You see what I was saying before. It’s kind of crazy out there, and how do you know what is truthful and what is wackadoo. The truth is, you don’t, not without a lot of research. What I really want to do is just help you cut through the crap. I want to give you some honest feedback, honest advice, and do the thing that we need the thing that we need to do the most, laugh at ourselves. It’s stressful and confusing and frustrating. Best way to deal with that is laughter! It’s what I really wanted when I was first starting out. I mean none of us chose the gluten free life, the gluten free life choose us. We just need to roll with our homies.

It wasn’t all laughter. I honestly had a few mornings where I just cried. Well that was before the diagnosis. Anyone who has been glutened knows that you’re more emotional during those days. I’m going to blame it on the gluten. I blame a lot on the gluten. It makes a great scape goat. Family gathering you don’t really want to go to, well they won’t know how to deal with my gluten needs.
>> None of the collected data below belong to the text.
Lemma global_alloc_large c st F L k : cache_inv c st F L ->
  wp (lift (alloc_by_order k)) (fun o s' =>
    match o with
    | Some a => (aligned k a /\ BASE <= a /\ a + block_size k <= END) /\ (forall p, in_block k a p -> available c F p) /\
        exists F', cache_inv s'.1 s'.2 F' L /\ (forall p, available s'.1 F' p <-> available c F p /\ ~ in_block k a p) /\
          available_size s'.1 F' = available_size c F - block_size k
    | None => (forall a k', F !! a = Some k' -> (k' < k)%nat) /\ s' = (c, st)
    end) never (c, st).
Proof.
  intros Hi. apply wp_lifted. eapply wp_mono; [apply (alloc_by_order_spec st F (list_to_set (cache_list c) ∪ L) k), Hi| |done].
  intros [a|] st'; [|by intros [-> Hno]].
  intros (_ & Hlo & Hhi & Hal & Hfree & _ & F' & Hb & Ht & Hc). split; [done|]. split; [intros p Hp; left; by apply Hfree|].
  exists F'. split; [destruct Hi; by split|]. split; [|unfold available_size; simpl; lia].
  intros p. unfold available; simpl. rewrite Hc. split.
  - intros [[? ?]|(b & Hb' & Hp)]; [tauto|]. split; [right; by exists b|]. by eapply cached_outside.
  - intros [[?|?] ?]; tauto.
Qed.

Lemma empty_cache st F : buddy_inv st F ∅ -> cache_inv PageCacheList_new st F ∅.
Proof.
  intros Hb. split; cbn [cache_list cache_list_len PageCacheList_new]; [|constructor|done| |].
  - rewrite list_to_set_nil, union_empty_l_L. done.
  - intros a [Ha|Ha]; [by apply not_elem_of_nil in Ha|by apply not_elem_of_empty in Ha].
  - intros a Ha. by apply not_elem_of_nil in Ha.
Qed.

(** *** The lists of all the CPUs *)

Definition cached (s : Machine) : list Z := PAGE_CACHE_LIST s ≫= cache_list.

(** The pages in the lists of the CPUs other than [i]. *)
Definition others (i : nat) (s : Machine) : list Z :=
  (take i (PAGE_CACHE_LIST s) ≫= cache_list) ++ (drop (S i) (PAGE_CACHE_LIST s) ≫= cache_list).

Definition put_cpu (i : nat) (c : PageCacheList) (st : BuddyAllocatorImpl) (s : Machine) : Machine :=
  mkMachine (<[i := c]> (PAGE_CACHE_LIST s)) st (pcs s).

Lemma cached_split i c s : PAGE_CACHE_LIST s !! i = Some c -> cached s ≡ₚ cache_list c ++ others i s.
Proof.
  intros Hc. unfold cached, others. rewrite <- (take_drop_middle _ _ _ Hc) at 1. rewrite bind_app, bind_cons. solve_Permutation.
Qed.

Lemma others_put i c st s : others i (put_cpu i c st s) = others i s.
Proof. unfold others. cbn [PAGE_CACHE_LIST put_cpu]. by rewrite take_insert_ge, drop_insert_lt by lia. Qed.

Lemma cached_put i c0 c st s : PAGE_CACHE_LIST s !! i = Some c0 -> cached (put_cpu i c st s) ≡ₚ cache_list c ++ others i s.
Proof.
  intros Hc. rewrite <- (others_put i c st s). apply cached_split. cbn. apply list_lookup_insert_eq. by eapply lookup_lt_Some.
Qed.

Lemma put_cpu_same i c s : PAGE_CACHE_LIST s !! i = Some c -> put_cpu i c (BUDDY_ALLOCATOR s) s = s.
Proof. intros Hc. unfold put_cpu. rewrite list_insert_id by done. by destruct s. Qed.

Record lists_inv (s : Machine) (F : gmap Z nat) : Prop := {
  li_buddy : buddy_inv (BUDDY_ALLOCATOR s) F (list_to_set (cached s));
  li_nodup : NoDup (cached s);
  li_len : Forall (fun c => cache_list_len c = Z.of_nat (length (cache_list c))) (PAGE_CACHE_LIST s);
  li_page a : a ∈ cached s -> page_ok a
}.

(** What CPU [i] sees, and what becomes of the lists after it has worked. *)
Lemma lists_inv_at i c s F : lists_inv s F -> PAGE_CACHE_LIST s !! i = Some c ->
  cache_inv c (BUDDY_ALLOCATOR s) F (list_to_set (others i s)).
Proof.
  intros [Hb Hnd Hl Hp] Hc. pose proof (cached_split i c s Hc) as Hsp. rewrite Hsp in Hnd. apply NoDup_app in Hnd as (Hnd & Hdj & _). split.
  - rewrite <- list_to_set_app_L. by rewrite (list_to_set_perm_L _ _ Hsp) in Hb.
  - done.
  - by apply (proj1 (Forall_lookup _ _) Hl i c Hc).
  - intros a. rewrite elem_of_list_to_set. intros Ha. apply Hp. rewrite Hsp. by apply elem_of_app.
  - intros a Ha. rewrite elem_of_list_to_set. by apply Hdj.
Qed.

Lemma lists_inv_put i c c' st' s F F' : lists_inv s F -> PAGE_CACHE_LIST s !! i = Some c ->
  cache_inv c' st' F' (list_to_set (others i s)) -> lists_inv (put_cpu i c' st' s) F'.
Proof.
  intros [_ Hnd Hl Hp] Hc [Hb' Hnd' Hl' Hp' Hdj']. rewrite (cached_split i c s Hc) in Hnd. apply NoDup_app in Hnd as (_ & _ & Hnd).
  pose proof (cached_put i c c' st' s Hc) as Hsp. split.
  - rewrite (list_to_set_perm_L _ _ Hsp), list_to_set_app_L. done.
  - rewrite Hsp. apply NoDup_app. split_and!; [done| |done]. intros a Ha Ho. apply (Hdj' a Ha). by apply elem_of_list_to_set.
  - cbn. by apply Forall_insert.
  - intros a. rewrite Hsp, elem_of_app. intros Ha. apply Hp'. by rewrite elem_of_list_to_set.
Qed.

(** Memory that is free or in some list, and its size. *)
Definition in_reserve (s : Machine) (F : gmap Z nat) (p : Z) : Prop := covers F p \/ exists a, a ∈ cached s /\ in_block 0 a p.
Definition reserve_size (s : Machine) (F : gmap Z nat) : Z := total F + PGSIZE * Z.of_nat (length (cached s)).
Don’t want to feed the cats tonight, well their food has gluten in it. Seahawks don’t make it to the superbowl, well I don’t know anything about football so it must be gluten. Donald Trump is running for president and people seem to think that he makes sense, they must be eating gluten!

See it works for anything!

So, I’m going to make you three promises. One, not give you any of that unfounded bullshit. If I tell you anything, I will back it up with science. Two, I’m going to make you laugh. You have gotten the whole of my “inspirational” story, that’s all you’re going to get. No more. Three, starting on March 14th (one year since I started eating gluten free), I’m going to give you one piece of advice that I learned from loving gluten free. Yup, 52 pieces of totally absurd real advice from someone who lived it and laughed at herself the whole most of the time.